Il peso delle parole dopo il successo
La vittoria, invece di aprire le porte a una considerazione basata esclusivamente sul merito coreutico, ha esposto la Stabile a una lente di ingrandimento distorta, focalizzata su dettagli marginali e sull'aspetto fisico. "Sei grassa", "hai i denti da coniglio", "non puoi ballare se sei così pesante": sono alcuni degli epiteti, privi di qualsiasi fondamento se non quello della cattiveria, che la ballerina si è trovata a leggere sui social network, diventati, in molti casi, una piazza virtuale per esercitare forme di bodyshaming spesso devastanti. Una prassi, questa, che non risparmia neppure le caratteristiche più innocue, come dimostra l'episodio – da lei ricordato – dei commenti sulla sua risata, al punto da venir definita un'"oca" già durante l'esperienza ad Amici.
Un rapporto complesso con il palcoscenico che l'ha lanciata
Proprio quel palcoscenico, che pure l'ha consacrata al grande pubblico, sembra essere stato teatro di alcune delle ferite più profonde, quelle legate a una percezione di inadeguatezza alimentata dall'esterno. Il racconto alla trasmissione condotta ha toccato anche il tema del rapporto con Maria De Filippi, svelando come, in passato, la ballerina non abbia mai espresso pubblicamente un ringraziamento alla conduttrice, un dettaglio che assume un significato particolare alla luce della pressione psicologica subita. La scelta di trasferirsi a Londra, quindi, appare non solo una mossa professionale per coltivare la sua arte in un contesto internazionale, ma anche un tentativo di ricostruire uno spazio personale, lontano dai riflettori più invadenti e tossici del gossip italiano.

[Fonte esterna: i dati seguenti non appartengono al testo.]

(* ===== verification/NotesFile.v ===== *)
(** * Exporting notes: what a reader finds in a PDF file

    A reader that goes from the end of the file to the table of offsets, and from there to
    an object, finds every object that the export has made, and through them the commands
    of every page; a reader of the commands that show a line collects the characters of the
    line: ASCII ones as escaped literals of one font, the others as hexadecimal UTF-16 of
    the other. *)

From Stdlib Require Import SpecFloat.
From S2P Require Import Prelude VncClipboard Text TextSearch Floats NotesText NotesLines NotesDocx NotesPdf.

(** ** Exporting notes: the table of offsets of a PDF file *)

(** ** A reader *)

(** Object [number]: what follows its header. *)
Definition find_object (file : bytes) (number : nat) : option bytes :=
  rest ← strip_prefix (reverse (newline ++ lit "%%EOF" ++ newline)) (reverse file);
  '(offset, _) ← split_once_at (λ c, negb (is_digit c)) rest;
  xref ← parse_unsigned u64_max (reverse offset);
  table ← strip_prefix (lit "xref" ++ newline ++ lit "0 ") (drop (N.to_nat xref) file);
  '(_, entries) ← split_once_at (N.eqb 10) table;
  let entry := take 20 (drop (20 * number) entries) in
  offset ← parse_unsigned u64_max (take 10 entry);
  if bool_decide (drop 10 entry = lit " 00000 n " ++ newline) then
    strip_prefix (show_nat number ++ lit " 0 obj" ++ newline) (drop (N.to_nat offset) file)
  else None.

La ricerca di un nuovo equilibrio lontano dall'Italia
Oggi, nell'ambiente multiculturale della capitale britannica, Giulia Stabile sembra aver ritrovato, come emerge dal servizio, un sorriso più sereno, riconquistato dopo anni di attacchi che hanno inevitabilmente minato la sua autostima. La sua storia, del resto, non è un caso isolato, ma rappresenta un esempio emblematico di come il successo mediatico possa trasformarsi, per molti, in un'esperienza ambivalente, segnata da un riconoscimento formale e, contemporaneamente, da una gogna informale e costante. Le sue parole a "Le Iene" tracciano il profilo di un'artista che, al di là della danza, ha dovuto imparare a difendersi da un rumore di fondo fatto di insulti, imparando a distinguere il valore del consenso genuino dal frastuono gratuito della rete.